### Problem details
In the records that follow, the lines from the one containing "fetch_loop decoder cq key l records" to the one containing "destruct (decoder _", inclusive, are to be given again exactly.

### Data records
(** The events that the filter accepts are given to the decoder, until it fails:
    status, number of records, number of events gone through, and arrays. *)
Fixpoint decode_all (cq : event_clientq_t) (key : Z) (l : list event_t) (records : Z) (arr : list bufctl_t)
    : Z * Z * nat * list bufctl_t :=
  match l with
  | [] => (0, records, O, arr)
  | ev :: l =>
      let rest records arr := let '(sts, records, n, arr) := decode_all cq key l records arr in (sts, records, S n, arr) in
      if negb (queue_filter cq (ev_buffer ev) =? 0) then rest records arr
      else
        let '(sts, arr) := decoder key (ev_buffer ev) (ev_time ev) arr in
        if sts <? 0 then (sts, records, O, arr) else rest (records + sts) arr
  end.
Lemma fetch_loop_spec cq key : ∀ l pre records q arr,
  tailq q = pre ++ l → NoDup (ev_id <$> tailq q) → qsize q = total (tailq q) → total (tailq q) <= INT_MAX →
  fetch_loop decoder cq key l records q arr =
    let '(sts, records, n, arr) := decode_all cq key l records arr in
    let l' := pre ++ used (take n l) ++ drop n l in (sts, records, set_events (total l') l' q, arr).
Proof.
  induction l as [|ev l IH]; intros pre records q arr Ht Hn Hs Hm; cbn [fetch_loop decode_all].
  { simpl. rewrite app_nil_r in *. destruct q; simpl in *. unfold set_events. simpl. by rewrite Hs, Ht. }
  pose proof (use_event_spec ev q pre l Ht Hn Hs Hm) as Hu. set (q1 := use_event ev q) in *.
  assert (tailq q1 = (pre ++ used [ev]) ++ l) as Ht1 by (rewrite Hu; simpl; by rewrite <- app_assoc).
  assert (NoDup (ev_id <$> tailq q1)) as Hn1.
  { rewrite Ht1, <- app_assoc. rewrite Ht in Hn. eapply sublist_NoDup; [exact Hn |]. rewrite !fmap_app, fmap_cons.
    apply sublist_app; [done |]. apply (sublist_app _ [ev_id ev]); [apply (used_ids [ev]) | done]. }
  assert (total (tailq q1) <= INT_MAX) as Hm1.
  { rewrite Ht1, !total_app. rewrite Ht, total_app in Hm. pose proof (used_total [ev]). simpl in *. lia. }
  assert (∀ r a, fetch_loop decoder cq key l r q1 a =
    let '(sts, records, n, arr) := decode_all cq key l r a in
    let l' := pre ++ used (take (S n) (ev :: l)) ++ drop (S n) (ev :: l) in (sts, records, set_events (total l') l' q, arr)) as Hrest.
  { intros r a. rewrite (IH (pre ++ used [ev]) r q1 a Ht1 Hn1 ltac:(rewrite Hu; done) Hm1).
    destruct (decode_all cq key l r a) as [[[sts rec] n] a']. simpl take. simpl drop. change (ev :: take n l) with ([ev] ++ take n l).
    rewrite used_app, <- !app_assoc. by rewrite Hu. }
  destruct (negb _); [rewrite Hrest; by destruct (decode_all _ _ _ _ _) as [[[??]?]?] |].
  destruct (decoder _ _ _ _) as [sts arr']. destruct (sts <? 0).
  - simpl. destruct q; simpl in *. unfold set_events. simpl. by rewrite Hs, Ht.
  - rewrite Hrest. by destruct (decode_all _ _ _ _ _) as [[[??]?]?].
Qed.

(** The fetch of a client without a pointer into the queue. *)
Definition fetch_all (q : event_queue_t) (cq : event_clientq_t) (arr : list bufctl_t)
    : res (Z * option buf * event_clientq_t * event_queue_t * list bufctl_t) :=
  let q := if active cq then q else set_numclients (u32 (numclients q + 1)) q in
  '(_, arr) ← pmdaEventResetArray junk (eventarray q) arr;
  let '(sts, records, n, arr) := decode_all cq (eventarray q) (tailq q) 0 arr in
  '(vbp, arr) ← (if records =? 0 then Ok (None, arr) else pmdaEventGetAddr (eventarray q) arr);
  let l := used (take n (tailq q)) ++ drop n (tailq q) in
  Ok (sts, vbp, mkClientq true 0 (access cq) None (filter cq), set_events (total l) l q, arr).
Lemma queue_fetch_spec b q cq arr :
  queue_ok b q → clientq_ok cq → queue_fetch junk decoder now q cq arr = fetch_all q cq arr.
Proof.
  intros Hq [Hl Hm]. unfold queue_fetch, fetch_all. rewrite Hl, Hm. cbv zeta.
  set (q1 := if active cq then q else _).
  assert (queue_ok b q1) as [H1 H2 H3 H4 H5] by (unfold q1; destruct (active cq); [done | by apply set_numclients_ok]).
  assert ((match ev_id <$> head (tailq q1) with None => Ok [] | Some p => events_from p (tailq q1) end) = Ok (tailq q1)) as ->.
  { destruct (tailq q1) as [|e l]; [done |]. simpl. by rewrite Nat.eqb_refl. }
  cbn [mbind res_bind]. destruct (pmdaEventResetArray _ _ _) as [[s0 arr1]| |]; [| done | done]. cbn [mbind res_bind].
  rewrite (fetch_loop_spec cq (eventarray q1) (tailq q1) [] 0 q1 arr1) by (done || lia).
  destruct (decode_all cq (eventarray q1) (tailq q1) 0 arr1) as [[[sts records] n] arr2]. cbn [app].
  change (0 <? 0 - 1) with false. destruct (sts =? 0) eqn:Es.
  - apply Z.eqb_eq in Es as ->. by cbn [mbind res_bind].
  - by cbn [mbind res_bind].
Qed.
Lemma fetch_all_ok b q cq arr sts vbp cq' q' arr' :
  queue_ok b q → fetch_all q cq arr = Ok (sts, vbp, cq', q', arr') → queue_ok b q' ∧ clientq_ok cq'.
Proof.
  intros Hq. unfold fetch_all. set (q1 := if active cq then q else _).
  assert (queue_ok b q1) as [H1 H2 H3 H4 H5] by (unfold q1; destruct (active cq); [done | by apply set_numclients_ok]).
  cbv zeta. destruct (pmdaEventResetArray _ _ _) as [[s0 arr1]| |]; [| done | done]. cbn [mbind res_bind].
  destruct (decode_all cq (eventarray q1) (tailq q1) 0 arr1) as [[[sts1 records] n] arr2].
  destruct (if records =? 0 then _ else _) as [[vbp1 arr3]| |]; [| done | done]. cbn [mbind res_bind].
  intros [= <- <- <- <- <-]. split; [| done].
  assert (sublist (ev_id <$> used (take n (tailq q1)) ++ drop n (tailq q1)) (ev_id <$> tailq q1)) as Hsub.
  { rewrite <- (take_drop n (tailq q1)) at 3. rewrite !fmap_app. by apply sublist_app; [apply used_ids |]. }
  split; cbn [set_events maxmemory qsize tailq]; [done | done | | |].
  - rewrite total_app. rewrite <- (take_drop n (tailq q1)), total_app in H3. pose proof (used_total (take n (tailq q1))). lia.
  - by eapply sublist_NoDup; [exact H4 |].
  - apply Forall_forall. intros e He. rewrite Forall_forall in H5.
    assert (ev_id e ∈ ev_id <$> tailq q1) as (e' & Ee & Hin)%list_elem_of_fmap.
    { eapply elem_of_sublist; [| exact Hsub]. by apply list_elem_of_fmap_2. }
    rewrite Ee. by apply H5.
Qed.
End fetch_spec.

--

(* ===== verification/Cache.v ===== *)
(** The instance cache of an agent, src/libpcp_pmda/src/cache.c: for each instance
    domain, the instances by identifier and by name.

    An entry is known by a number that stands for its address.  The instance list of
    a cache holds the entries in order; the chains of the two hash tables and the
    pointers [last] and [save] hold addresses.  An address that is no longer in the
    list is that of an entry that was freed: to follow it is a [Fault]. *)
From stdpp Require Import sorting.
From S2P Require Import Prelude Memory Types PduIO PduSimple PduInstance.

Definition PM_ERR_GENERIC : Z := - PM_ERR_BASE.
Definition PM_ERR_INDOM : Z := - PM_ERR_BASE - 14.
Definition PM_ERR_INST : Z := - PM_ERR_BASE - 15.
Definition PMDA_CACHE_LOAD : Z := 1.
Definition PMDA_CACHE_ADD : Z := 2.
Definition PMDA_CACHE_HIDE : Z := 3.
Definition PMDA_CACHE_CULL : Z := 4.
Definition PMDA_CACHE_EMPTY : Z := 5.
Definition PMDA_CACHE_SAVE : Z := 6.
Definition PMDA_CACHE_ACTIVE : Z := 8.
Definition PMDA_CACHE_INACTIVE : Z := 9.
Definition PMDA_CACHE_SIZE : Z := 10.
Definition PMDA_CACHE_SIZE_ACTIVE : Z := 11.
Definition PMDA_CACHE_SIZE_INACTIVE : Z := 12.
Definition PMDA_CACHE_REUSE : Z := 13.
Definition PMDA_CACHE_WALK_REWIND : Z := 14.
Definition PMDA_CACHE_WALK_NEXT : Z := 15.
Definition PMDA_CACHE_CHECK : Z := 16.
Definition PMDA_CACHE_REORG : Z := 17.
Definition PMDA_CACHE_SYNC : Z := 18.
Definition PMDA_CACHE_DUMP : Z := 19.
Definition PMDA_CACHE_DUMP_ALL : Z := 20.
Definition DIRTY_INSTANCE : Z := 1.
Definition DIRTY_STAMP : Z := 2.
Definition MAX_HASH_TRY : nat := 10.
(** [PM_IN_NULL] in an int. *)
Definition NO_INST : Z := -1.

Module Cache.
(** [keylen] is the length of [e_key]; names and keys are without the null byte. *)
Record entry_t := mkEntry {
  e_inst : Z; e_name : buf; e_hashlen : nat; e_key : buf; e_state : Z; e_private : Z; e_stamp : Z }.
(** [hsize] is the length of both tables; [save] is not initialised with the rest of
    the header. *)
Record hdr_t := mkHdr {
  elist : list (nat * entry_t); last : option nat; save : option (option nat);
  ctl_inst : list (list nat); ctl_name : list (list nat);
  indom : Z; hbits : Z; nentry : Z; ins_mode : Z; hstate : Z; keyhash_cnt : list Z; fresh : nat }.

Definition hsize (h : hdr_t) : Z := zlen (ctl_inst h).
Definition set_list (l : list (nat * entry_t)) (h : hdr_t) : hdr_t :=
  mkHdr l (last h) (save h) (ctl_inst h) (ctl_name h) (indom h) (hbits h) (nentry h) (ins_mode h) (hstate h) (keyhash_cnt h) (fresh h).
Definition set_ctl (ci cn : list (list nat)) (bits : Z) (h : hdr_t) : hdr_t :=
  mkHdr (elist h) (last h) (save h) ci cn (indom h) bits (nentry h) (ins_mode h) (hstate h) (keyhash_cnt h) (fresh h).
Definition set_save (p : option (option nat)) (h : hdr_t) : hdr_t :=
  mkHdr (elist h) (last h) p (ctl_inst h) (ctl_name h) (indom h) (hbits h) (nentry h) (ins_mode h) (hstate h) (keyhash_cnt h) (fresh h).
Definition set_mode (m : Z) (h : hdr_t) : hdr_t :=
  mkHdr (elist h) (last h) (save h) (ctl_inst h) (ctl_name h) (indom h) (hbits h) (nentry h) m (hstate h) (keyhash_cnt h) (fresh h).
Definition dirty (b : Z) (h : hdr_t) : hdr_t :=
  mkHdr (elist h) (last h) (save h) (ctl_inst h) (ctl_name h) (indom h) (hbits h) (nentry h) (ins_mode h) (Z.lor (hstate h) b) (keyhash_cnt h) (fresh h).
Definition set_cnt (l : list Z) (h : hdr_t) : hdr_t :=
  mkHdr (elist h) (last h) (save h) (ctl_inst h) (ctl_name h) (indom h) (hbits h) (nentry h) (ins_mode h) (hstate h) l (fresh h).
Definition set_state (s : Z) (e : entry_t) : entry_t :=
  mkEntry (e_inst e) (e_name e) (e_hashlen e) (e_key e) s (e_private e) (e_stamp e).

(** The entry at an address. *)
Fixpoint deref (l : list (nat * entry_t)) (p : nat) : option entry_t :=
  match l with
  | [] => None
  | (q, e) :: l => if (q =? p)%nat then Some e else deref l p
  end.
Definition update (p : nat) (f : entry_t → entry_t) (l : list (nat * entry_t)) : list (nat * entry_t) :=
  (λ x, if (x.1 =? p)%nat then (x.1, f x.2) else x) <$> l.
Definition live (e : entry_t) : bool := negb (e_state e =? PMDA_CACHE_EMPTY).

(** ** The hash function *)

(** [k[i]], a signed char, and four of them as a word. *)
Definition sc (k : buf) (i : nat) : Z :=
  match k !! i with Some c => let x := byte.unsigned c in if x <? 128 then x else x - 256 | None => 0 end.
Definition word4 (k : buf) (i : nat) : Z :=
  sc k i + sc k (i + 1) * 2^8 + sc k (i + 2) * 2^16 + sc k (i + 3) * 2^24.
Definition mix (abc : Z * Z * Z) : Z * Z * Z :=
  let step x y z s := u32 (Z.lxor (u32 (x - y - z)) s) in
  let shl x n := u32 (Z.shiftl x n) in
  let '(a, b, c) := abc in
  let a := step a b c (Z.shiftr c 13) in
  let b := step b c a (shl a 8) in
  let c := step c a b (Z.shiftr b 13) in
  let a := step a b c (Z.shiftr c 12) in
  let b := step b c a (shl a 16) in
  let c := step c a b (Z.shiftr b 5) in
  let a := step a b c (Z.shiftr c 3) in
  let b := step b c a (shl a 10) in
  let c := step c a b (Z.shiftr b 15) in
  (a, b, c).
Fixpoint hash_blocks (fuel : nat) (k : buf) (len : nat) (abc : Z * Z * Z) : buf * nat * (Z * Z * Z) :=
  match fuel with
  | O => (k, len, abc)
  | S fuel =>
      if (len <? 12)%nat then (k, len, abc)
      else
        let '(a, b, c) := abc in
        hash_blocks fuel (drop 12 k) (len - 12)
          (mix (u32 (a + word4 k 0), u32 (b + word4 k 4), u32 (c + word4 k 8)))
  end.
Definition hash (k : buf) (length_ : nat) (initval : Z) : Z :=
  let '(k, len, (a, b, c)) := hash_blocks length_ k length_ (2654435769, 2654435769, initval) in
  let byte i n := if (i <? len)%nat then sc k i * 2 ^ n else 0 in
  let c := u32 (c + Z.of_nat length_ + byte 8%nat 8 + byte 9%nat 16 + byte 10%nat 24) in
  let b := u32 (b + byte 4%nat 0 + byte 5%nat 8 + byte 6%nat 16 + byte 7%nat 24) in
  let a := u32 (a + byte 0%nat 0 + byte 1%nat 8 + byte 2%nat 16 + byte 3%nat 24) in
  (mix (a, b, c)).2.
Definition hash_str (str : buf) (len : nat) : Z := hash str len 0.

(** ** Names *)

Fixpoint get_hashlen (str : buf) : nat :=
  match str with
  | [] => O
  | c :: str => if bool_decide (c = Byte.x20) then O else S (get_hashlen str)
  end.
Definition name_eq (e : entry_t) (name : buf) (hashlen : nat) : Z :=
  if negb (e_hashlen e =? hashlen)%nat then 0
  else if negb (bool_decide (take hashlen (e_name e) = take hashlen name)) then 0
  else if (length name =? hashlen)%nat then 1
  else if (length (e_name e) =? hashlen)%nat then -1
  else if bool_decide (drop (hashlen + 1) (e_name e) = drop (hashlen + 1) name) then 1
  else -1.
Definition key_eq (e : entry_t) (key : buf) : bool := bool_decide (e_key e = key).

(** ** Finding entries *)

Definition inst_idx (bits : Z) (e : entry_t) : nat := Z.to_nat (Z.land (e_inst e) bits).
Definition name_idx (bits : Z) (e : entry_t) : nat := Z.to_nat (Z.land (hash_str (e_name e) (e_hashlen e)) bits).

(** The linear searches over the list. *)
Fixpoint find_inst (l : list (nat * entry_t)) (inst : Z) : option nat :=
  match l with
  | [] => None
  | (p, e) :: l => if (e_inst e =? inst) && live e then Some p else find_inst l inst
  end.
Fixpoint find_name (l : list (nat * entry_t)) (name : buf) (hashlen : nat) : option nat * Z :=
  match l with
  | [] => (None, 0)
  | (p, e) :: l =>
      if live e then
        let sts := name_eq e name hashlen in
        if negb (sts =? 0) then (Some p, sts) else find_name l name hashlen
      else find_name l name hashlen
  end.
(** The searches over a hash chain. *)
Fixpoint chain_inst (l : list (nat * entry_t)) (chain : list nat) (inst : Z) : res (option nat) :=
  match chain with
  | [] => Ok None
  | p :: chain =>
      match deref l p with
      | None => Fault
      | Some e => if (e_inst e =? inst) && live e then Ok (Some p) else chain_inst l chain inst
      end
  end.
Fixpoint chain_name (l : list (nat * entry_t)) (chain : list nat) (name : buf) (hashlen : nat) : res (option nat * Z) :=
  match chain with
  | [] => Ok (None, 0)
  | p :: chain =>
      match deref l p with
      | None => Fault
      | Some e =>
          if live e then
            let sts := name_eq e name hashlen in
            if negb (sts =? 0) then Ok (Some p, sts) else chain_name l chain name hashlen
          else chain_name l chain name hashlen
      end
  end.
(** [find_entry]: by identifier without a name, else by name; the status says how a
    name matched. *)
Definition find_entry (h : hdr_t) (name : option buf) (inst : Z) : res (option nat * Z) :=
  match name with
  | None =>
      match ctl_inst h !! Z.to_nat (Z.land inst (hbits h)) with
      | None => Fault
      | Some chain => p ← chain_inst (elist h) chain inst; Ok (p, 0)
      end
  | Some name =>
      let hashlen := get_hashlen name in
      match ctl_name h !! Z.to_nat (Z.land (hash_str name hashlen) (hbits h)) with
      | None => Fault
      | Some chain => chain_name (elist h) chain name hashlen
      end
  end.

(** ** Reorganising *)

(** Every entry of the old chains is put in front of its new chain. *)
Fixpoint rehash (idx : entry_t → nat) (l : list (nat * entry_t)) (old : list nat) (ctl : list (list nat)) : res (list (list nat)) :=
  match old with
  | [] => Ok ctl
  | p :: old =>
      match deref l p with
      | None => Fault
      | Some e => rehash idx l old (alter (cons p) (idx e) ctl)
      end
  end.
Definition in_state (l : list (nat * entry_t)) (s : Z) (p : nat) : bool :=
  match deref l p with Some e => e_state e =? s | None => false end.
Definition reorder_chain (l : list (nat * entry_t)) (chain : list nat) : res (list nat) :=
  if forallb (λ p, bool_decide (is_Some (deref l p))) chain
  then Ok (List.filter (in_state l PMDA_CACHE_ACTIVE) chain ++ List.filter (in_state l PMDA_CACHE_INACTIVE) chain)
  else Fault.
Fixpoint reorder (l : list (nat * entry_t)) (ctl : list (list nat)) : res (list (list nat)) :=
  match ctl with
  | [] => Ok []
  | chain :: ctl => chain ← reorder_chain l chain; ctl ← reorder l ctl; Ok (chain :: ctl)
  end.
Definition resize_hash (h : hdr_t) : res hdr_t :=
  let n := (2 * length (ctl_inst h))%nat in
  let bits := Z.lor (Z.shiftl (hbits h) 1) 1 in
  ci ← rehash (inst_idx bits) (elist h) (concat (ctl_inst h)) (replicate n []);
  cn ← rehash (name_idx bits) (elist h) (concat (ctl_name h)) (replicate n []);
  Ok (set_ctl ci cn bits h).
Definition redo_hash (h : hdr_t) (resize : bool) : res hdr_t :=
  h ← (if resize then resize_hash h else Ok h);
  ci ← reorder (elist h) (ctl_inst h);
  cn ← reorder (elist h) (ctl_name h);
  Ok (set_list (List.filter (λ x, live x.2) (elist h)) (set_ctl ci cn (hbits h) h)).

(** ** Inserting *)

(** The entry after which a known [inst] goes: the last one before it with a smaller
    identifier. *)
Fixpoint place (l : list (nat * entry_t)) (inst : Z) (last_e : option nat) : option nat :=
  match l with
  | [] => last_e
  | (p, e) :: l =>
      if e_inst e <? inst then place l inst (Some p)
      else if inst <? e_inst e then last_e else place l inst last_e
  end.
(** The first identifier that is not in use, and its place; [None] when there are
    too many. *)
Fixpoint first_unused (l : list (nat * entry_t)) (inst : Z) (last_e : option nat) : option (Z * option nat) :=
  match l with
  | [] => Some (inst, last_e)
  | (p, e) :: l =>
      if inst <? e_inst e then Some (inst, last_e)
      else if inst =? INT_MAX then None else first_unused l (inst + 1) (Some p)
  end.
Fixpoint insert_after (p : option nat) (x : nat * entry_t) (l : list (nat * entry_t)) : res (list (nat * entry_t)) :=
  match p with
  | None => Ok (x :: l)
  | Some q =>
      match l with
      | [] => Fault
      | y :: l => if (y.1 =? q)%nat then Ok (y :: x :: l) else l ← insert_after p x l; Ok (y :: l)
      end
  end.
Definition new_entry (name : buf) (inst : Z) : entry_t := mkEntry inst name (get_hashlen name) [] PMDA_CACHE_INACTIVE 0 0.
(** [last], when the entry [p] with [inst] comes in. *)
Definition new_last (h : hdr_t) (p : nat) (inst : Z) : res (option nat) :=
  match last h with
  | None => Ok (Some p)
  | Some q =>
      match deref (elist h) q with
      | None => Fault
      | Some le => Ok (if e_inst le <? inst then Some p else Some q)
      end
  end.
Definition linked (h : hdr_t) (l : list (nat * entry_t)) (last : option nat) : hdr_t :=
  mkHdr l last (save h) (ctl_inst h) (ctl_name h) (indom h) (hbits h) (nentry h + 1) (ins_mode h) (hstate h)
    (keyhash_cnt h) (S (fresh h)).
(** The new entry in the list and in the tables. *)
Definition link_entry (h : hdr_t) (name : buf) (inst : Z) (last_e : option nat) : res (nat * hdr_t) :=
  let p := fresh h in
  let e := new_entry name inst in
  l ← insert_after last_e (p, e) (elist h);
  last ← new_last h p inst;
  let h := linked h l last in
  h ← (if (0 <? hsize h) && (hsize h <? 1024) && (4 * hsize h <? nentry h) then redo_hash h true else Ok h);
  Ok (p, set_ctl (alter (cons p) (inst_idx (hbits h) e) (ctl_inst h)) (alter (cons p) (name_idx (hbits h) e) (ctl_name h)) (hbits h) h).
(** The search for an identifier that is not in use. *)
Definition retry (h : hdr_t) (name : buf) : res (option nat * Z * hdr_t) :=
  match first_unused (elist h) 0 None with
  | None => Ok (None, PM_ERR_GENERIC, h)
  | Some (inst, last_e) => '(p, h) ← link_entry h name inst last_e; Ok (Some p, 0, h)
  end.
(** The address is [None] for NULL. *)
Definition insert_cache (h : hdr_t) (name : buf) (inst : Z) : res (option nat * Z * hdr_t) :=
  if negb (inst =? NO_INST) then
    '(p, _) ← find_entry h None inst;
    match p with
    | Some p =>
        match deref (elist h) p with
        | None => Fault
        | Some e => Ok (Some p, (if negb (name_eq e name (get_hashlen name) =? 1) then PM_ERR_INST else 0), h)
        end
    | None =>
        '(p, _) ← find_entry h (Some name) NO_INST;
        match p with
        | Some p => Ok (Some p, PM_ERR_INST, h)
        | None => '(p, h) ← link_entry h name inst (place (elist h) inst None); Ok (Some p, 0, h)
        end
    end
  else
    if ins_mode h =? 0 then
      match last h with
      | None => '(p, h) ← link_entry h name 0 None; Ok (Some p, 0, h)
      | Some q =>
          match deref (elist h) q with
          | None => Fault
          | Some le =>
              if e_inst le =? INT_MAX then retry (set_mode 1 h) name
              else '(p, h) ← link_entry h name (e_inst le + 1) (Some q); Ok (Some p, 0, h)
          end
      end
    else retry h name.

### Expected answer
  fetch_loop decoder cq key l records q arr =
    let '(sts, records, n, arr) := decode_all cq key l records arr in
    let l' := pre ++ used (take n l) ++ drop n l in (sts, records, set_events (total l') l' q, arr).
Proof.
  induction l as [|ev l IH]; intros pre records q arr Ht Hn Hs Hm; cbn [fetch_loop decode_all].
  { simpl. rewrite app_nil_r in *. destruct q; simpl in *. unfold set_events. simpl. by rewrite Hs, Ht. }
  pose proof (use_event_spec ev q pre l Ht Hn Hs Hm) as Hu. set (q1 := use_event ev q) in *.
  assert (tailq q1 = (pre ++ used [ev]) ++ l) as Ht1 by (rewrite Hu; simpl; by rewrite <- app_assoc).
  assert (NoDup (ev_id <$> tailq q1)) as Hn1.
  { rewrite Ht1, <- app_assoc. rewrite Ht in Hn. eapply sublist_NoDup; [exact Hn |]. rewrite !fmap_app, fmap_cons.
    apply sublist_app; [done |]. apply (sublist_app _ [ev_id ev]); [apply (used_ids [ev]) | done]. }
  assert (total (tailq q1) <= INT_MAX) as Hm1.
  { rewrite Ht1, !total_app. rewrite Ht, total_app in Hm. pose proof (used_total [ev]). simpl in *. lia. }
  assert (∀ r a, fetch_loop decoder cq key l r q1 a =
    let '(sts, records, n, arr) := decode_all cq key l r a in
    let l' := pre ++ used (take (S n) (ev :: l)) ++ drop (S n) (ev :: l) in (sts, records, set_events (total l') l' q, arr)) as Hrest.
  { intros r a. rewrite (IH (pre ++ used [ev]) r q1 a Ht1 Hn1 ltac:(rewrite Hu; done) Hm1).
    destruct (decode_all cq key l r a) as [[[sts rec] n] a']. simpl take. simpl drop. change (ev :: take n l) with ([ev] ++ take n l).
    rewrite used_app, <- !app_assoc. by rewrite Hu. }
  destruct (negb _); [rewrite Hrest; by destruct (decode_all _ _ _ _ _) as [[[??]?]?] |].
  destruct (decoder _ _ _ _) as [sts arr']. destruct (sts <? 0).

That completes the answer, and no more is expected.